Inventem-se, se é possível, novos prazeres, novos gozos, novas volúpias. O corpo tem direito de satisfazer os seus apetites. Desenvolver a sensação é obra tão santa como enriquecer o pensamento; e o homem que descobrisse uma volúpia nova, um gozo desconhecido, um novo gênero de luxuria - seria mais glorioso do que Newton descobrindo mundos no espaço!
Eia, liberte-se a humanidade; desoprima-se o corpo do homem das superstições cegas, dos ascetismos extravagantes, das mortificações insensatas, de toda essa escravidão com que a Igreja há longos séculos o traz cativo.
Transfigure-se o mundo; proclamemos um novo catolicismo - o catolicismo da carne; celebremos uma nova Páscoa - a páscoa do gozo universal.”Eis o hino que o século 19 põe nos lábios deste novo gigante que se chama - o homem moderno.
Gigante sim, dizia-o tristemente uma das maiores figuras científicas do nosso tempo, Moigno, quando, contemplando os esplendores da moderna civilização, que, aliás, ele tanto tinha impulsionado com as obras primas de seu engenho, exclamava: mas tudo isto não tem elevado o ideal da inteligência; antes tem servido para exclusivo conforto do corpo e para encher de orgulho a besta humana, que se reputa um gigante, e já não olha para o céu!
Gigantes! Mas já os houve, e a história deles pode-se tornar as nossa.
Acharam belas as filhas da terra; um amor louco depravou os seus corações; a sua razão obscureceu-se; e o espírito deles identificou-se com a carne!
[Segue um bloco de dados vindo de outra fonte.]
(* ===== verification/LogCalls.v ===== *)
(** * The log calls of the program

    Every call of a method of [Logger] in the sources of server and client: the
    level, the format string and the types of its arguments.  A call formats its
    arguments with fmt and hands the text to the logger, which posts it to the
    pool of the asynchronous logger. *)

From S2P Require Import Prelude Machine FmtInt FmtUtf8 FmtParse FmtFormat FmtCheck SpdCommon SpdLogger ThreadPool Logger LoggerInit.

(** ** Calls *)

Record log_call := mkcall { call_level : level_enum; call_format : string; call_types : list Z }.

(** Server.cpp. *)
Definition accept_failed : log_call := mkcall SpdCommon.err "[Server] Accept failed: {}" [string_type].
Definition client_connected : log_call := mkcall SpdCommon.info "[Server] New client connected." [].
Definition cancel_acceptor_failed : log_call := mkcall SpdCommon.err "[Server] Failed to cancel acceptor: {}" [string_type].
Definition close_acceptor_failed : log_call := mkcall SpdCommon.err "[Server] Failed to close acceptor: {}" [string_type].
Definition active_sessions : log_call := mkcall SpdCommon.info "[Server] Active sessions: {}" [ulong_long_type].

(** HandlersAuth.cpp. *)
Definition auth_unknown_opcode : log_call := mkcall SpdCommon.warn "[HandlersAuth] Unknown opcode: {}" [uint_type].
Definition auth_ping : log_call := mkcall SpdCommon.debug "[HandlersAuth] CMSG_PING" [].
Definition challenge_internal : log_call := mkcall SpdCommon.err "[HandlersAuth] CMSG_AUTH_LOGON_CHALLENGE - Internal error: {}" [cstring_type].
Definition challenge_invalid_name : log_call := mkcall SpdCommon.err "[HandlersAuth] CMSG_AUTH_LOGON_CHALLENGE - Invalid UTF-8 username received: {}" [string_type].
Definition challenge_cached : log_call := mkcall SpdCommon.debug "[HandlersAuth] CMSG_AUTH_LOGON_CHALLENGE CACHED ENTRY used for '{}': B.size={}, g={}, N.size={}, salt.size={}" [string_type; ulong_long_type; uint_type; ulong_long_type; ulong_long_type].
Definition user_not_found : log_call := mkcall SpdCommon.err "[HandlersAuth] User '{}' not found" [string_type].
Definition user_invalid : log_call := mkcall SpdCommon.err "[HandlersAuth] User '{}' has invalid salt/verifier length" [string_type].
Definition challenge_sent : log_call := mkcall SpdCommon.debug "[HandlersAuth] CMSG_AUTH_LOGON_CHALLENGE: B.size={}, g={}, N.size={}, salt.size={}" [ulong_long_type; uint_type; ulong_long_type; ulong_long_type].
Definition challenge_failed : log_call := mkcall SpdCommon.err "[HandlersAuth] CMSG_AUTH_LOGON_CHALLENGE: {}" [cstring_type].
Definition proof_rejected : log_call := mkcall SpdCommon.warn "[HandlersAuth] CMSG_AUTH_LOGON_PROOF: SRP6 M1 verification failed" [].
Definition proof_accepted : log_call := mkcall SpdCommon.debug "[HandlersAuth] CMSG_AUTH_LOGON_PROOF: SRP6 OK — Sent SMSG_AUTH_LOGON_PROOF" [].
Definition proof_failed : log_call := mkcall SpdCommon.err "[HandlersAuth] CMSG_AUTH_LOGON_PROOF exception: {}" [cstring_type].

(** ReaderAuthSession.cpp. *)
Definition auth_payload_too_big : log_call := mkcall SpdCommon.err "AuthPacket payload too big: {}" [uint_type].
Definition auth_processing_failed : log_call := mkcall SpdCommon.err "[ReaderAuthSession] AuthPacket processing failed: {}" [cstring_type].

(** AccountInfo.cpp. *)
Definition account_authorized : log_call := mkcall SpdCommon.info "Account {} was successfully authorized" [string_type].
Definition account_closed : log_call := mkcall SpdCommon.info "Account {} was successfully closed connection" [string_type].

(** HandlersWork.cpp. *)
Definition work_unknown_opcode : log_call := mkcall SpdCommon.warn "[HandlersWork] Unknown opcode: {}" [uint_type].
Definition work_ping : log_call := mkcall SpdCommon.trace "[HandlersWork] CMSG_PING" [].
Definition work_message : log_call := mkcall SpdCommon.info "[HandlersWork] CMSG_MESSAGE: {}" [string_type].

(** ReaderWorkSession.cpp. *)
Definition work_payload_too_big : log_call := mkcall SpdCommon.err "AuthPacket payload too big: {}" [uint_type].
Definition work_processing_failed : log_call := mkcall SpdCommon.err "[ReaderAuthSession] AuthPacket processing failed: {}" [cstring_type].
Sempre; sempre que o gênio do homem concentra toda a sua atividade na matéria, torna-se um gigante; mas também na embriaguez do seu triunfo julga-se Deus.
E começa uma reação medonha: a matéria absorve, escraviza, subjuga a alma; e, embrutecido o homem, o espírito perde os seus vôos, a ciência extingue-se, a indústria morre, a barbaria recomeça!
Seriam pueris os temores de Moigno?
Não; o que vemos em nosso século os justifica. Um imenso desequilíbrio entre a alma escravizada e o corpo na plena soberania das suas paixões não deixa duvidar que já estamos no pleno reinado do pecado da carne.
Expressões deste pecado - a política, a literatura, a arte. Que é a política moderna senão a arte de animalizar as nações, proporcionando-lhes a maior soma de gozos animais?!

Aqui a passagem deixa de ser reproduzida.